§ Data for this exercise:
----------
(* ===== verification/PoolClient.v ===== *)
(** * pkg/cloudpool/client.go: the cloudpool REST client

    [DefaultCloudPoolClient] sends requests to the backend cloudpool and decodes
    its answers.  Its programs are over the interface [HTTPBackend], whose only
    call is [client.Do]; what the backend answers (transport error, status,
    headers, body, error while reading the body) is unconstrained.

    [http.NewRequest] fails on the URLs and methods Go rejects ([Url]).  Of
    [fmt.Sprintf] the verbs %s, %d and %% and the missing-argument text are
    modelled; explicit argument indexes and starred
    widths, which no format of the program has, are not.  The log output is
    left out. *)
From stdpp Require Import base tactics list strings gmap pretty.
From Stdlib Require Import ZArith Lia Ascii.
From S2P Require Import Prelude Strconv GoStd KubeTypes Labels Json Url Time Samples NodeScaler CloudPool.

Local Open Scope go_scope.
Local Open Scope string_scope.

(** ** fmt.Sprintf *)

Inductive fmt_arg : Type :=
| ArgString (s : string)
| ArgInt (n : Z).

Definition print_arg (verb : ascii) (a : fmt_arg) : string :=
  match a with
  | ArgString s =>
      if Ascii.eqb verb "s" then s else "%!" +:+ String verb "" +:+ "(string=" +:+ s +:+ ")"
  | ArgInt n =>
      if Ascii.eqb verb "d" then pretty n else "%!" +:+ String verb "" +:+ "(int=" +:+ pretty n +:+ ")"
  end.

Definition extra_arg (a : fmt_arg) : string :=
  match a with ArgString s => "string=" +:+ s | ArgInt n => "int=" +:+ pretty n end.

Definition is_flag (c : ascii) : bool :=
  Ascii.eqb c "#" || Ascii.eqb c "+" || Ascii.eqb c "-" || Ascii.eqb c " " || Ascii.eqb c "." || is_digit c.

(** [dir]: inside a directive, after the percent sign. *)
Fixpoint format_loop (dir : bool) (s : string) (args : list fmt_arg) : string :=
  match s with
  | "" =>
      (if dir then "%!(NOVERB)" else "") +:+
      match args with [] => "" | _ => "%!(EXTRA " +:+ String.concat ", " (map extra_arg args) +:+ ")" end
  | String c rest =>
      if negb dir then
        if Ascii.eqb c "%" then format_loop true rest args else String c (format_loop false rest args)
      else if is_flag c then format_loop true rest args
      else if Ascii.eqb c "%" then String "%" (format_loop false rest args)
      else
        match args with
        | [] => "%!" +:+ String c "" +:+ "(MISSING)" +:+ format_loop false rest []
        | a :: args => print_arg c a +:+ format_loop false rest args
        end
  end.

Definition Sprintf (format : string) (args : list fmt_arg) : string := format_loop false format args.

(** ** Paths and URLs *)

(** [path.Clean] of a rooted path: the elements, with empty ones and dots
    dropped and dot-dots applied (at the root they have no effect). *)
Fixpoint clean_elements (stack : list string) (elems : list string) : list string :=
  match elems with
  | [] => rev stack
  | e :: rest =>
      if String.eqb e "" || String.eqb e "." then clean_elements stack rest
      else if String.eqb e ".." then clean_elements (tail stack) rest
      else clean_elements (e :: stack) rest
  end.

Definition join_rooted (elems : list string) : string := "/" +:+ String.concat "/" elems.

Definition Clean (rooted : string) : string := join_rooted (clean_elements [] (Split "/" rooted)).

Record DefaultCloudPoolClient : Type := MkCloudPoolClient {
  CloudPoolURL : string;
  Timeout : Z }.

(** config.DefaultBackendTimeout, in nanoseconds. *)
Definition DefaultBackendTimeout : Z := (300 * 1000000000)%Z.

Definition NewClient (cloudPoolURL : string) (timeout : Z) : DefaultCloudPoolClient :=
  MkCloudPoolClient cloudPoolURL (if (timeout <=? 0)%Z then DefaultBackendTimeout else timeout).

Definition poolURL (c : DefaultCloudPoolClient) (resourcePath : string) : string :=
  CloudPoolURL c +:+ Clean ("/" +:+ resourcePath).

(** ** HTTP *)

Abbreviation Header := (gmap string (list string)).

Definition Header_Add (h : Header) (k v : string) : Header := <[k := (default [] (h !! k) ++ [v])%list]> h.

(** A request as the client or the server sees it, with the address it came
    from (empty for requests the client makes itself). *)
Record Request : Type := MkRequest {
  Method : string;
  ReqURL : URL;
  ReqHeader : Header;
  RemoteAddr : string;
  ReqBody : string }.

Definition URLPath (req : Request) : string := URL_Path (ReqURL req).

(** A response; reading its body may fail part-way. *)
Record Response : Type := MkResponse {
  StatusCode : Z;
  Status : string;
  RespHeader : Header;
  RespBody : string;
  BodyError : option error }.

Record OutRequest : Type := MkOutRequest {
  Out_Method : string;
  Out_URL : string;
  Out_Header : Header;
  Out_Body : string;
  Out_Timeout : Z }.

Inductive http_call : Type := ClientDo (request : OutRequest).
Definition HTTPBackend : Iface := mkIface http_call (λ _, result error Response).

Definition StatusOK : Z := 200.

(** ** Messages *)

Definition zero_membership : MembershipStatus := MkMembershipStatus false false.
Definition zero_machine : Machine :=
  MkMachine "" "" zero_membership "" "" "" "" None None None None None.

Definition dec_membership : decoder MembershipStatus := dec_struct "MembershipStatus" [
  at_field "active" Active (λ m b, MkMembershipStatus b (Evictable m)) dec_bool;
  at_field "evictable" Evictable (λ m b, MkMembershipStatus (Active m) b) dec_bool].

(** A raw message keeps any value. *)
Definition dec_raw : decoder (option json) := λ cur v,
  match v with JNull => Filled None None | _ => Filled (Some v) None end.

Section Client.
Context `{ranger : !MapRange, lib : !GoLib}.

Definition dec_machine : decoder Machine := dec_struct "Machine" [
  at_field "id" ID (λ m x, MkMachine x (MachineState m) (Membership m) (ServiceState m) (CloudProvider m) (Region m)
    (MachineSize m) (RequestTime m) (LaunchTime m) (PublicIPs m) (PrivateIPs m) (Metadata m)) dec_string;
  at_field "machineState" MachineState (λ m x, MkMachine (ID m) x (Membership m) (ServiceState m) (CloudProvider m)
    (Region m) (MachineSize m) (RequestTime m) (LaunchTime m) (PublicIPs m) (PrivateIPs m) (Metadata m)) dec_string;
  at_field "membershipStatus" Membership (λ m x, MkMachine (ID m) (MachineState m) x (ServiceState m) (CloudProvider m)
    (Region m) (MachineSize m) (RequestTime m) (LaunchTime m) (PublicIPs m) (PrivateIPs m) (Metadata m)) dec_membership;
  at_field "serviceState" ServiceState (λ m x, MkMachine (ID m) (MachineState m) (Membership m) x (CloudProvider m)
    (Region m) (MachineSize m) (RequestTime m) (LaunchTime m) (PublicIPs m) (PrivateIPs m) (Metadata m)) dec_string;
  at_field "cloudProvider" CloudProvider (λ m x, MkMachine (ID m) (MachineState m) (Membership m) (ServiceState m) x
    (Region m) (MachineSize m) (RequestTime m) (LaunchTime m) (PublicIPs m) (PrivateIPs m) (Metadata m)) dec_string;
  at_field "region" Region (λ m x, MkMachine (ID m) (MachineState m) (Membership m) (ServiceState m) (CloudProvider m) x
    (MachineSize m) (RequestTime m) (LaunchTime m) (PublicIPs m) (PrivateIPs m) (Metadata m)) dec_string;
  at_field "machineSize" MachineSize (λ m x, MkMachine (ID m) (MachineState m) (Membership m) (ServiceState m)
    (CloudProvider m) (Region m) x (RequestTime m) (LaunchTime m) (PublicIPs m) (PrivateIPs m) (Metadata m)) dec_string;
  at_field "requestTime" RequestTime (λ m x, MkMachine (ID m) (MachineState m) (Membership m) (ServiceState m)
    (CloudProvider m) (Region m) (MachineSize m) x (LaunchTime m) (PublicIPs m) (PrivateIPs m) (Metadata m))
    (dec_ptr zero_time dec_time);
  at_field "launchTime" LaunchTime (λ m x, MkMachine (ID m) (MachineState m) (Membership m) (ServiceState m)
    (CloudProvider m) (Region m) (MachineSize m) (RequestTime m) x (PublicIPs m) (PrivateIPs m) (Metadata m))
    (dec_ptr zero_time dec_time);
  at_field "publicIps" PublicIPs (λ m x, MkMachine (ID m) (MachineState m) (Membership m) (ServiceState m)
    (CloudProvider m) (Region m) (MachineSize m) (RequestTime m) (LaunchTime m) x (PrivateIPs m) (Metadata m))
    (dec_slice "" dec_string);
  at_field "privateIps" PrivateIPs (λ m x, MkMachine (ID m) (MachineState m) (Membership m) (ServiceState m)
    (CloudProvider m) (Region m) (MachineSize m) (RequestTime m) (LaunchTime m) (PublicIPs m) x (Metadata m))
    (dec_slice "" dec_string);
  at_field "metadata" Metadata (λ m x, MkMachine (ID m) (MachineState m) (Membership m) (ServiceState m)
    (CloudProvider m) (Region m) (MachineSize m) (RequestTime m) (LaunchTime m) (PublicIPs m) (PrivateIPs m) x) dec_raw].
----------
Give the lines again, exactly as they stand, from the beginning of the data through the line with "left out. *)".

(* ===== verification/PoolClient.v ===== *)
(** * pkg/cloudpool/client.go: the cloudpool REST client

    [DefaultCloudPoolClient] sends requests to the backend cloudpool and decodes
    its answers.  Its programs are over the interface [HTTPBackend], whose only
    call is [client.Do]; what the backend answers (transport error, status,
    headers, body, error while reading the body) is unconstrained.

    [http.NewRequest] fails on the URLs and methods Go rejects ([Url]).  Of
    [fmt.Sprintf] the verbs %s, %d and %% and the missing-argument text are
    modelled; explicit argument indexes and starred
    widths, which no format of the program has, are not.  The log output is
    left out. *)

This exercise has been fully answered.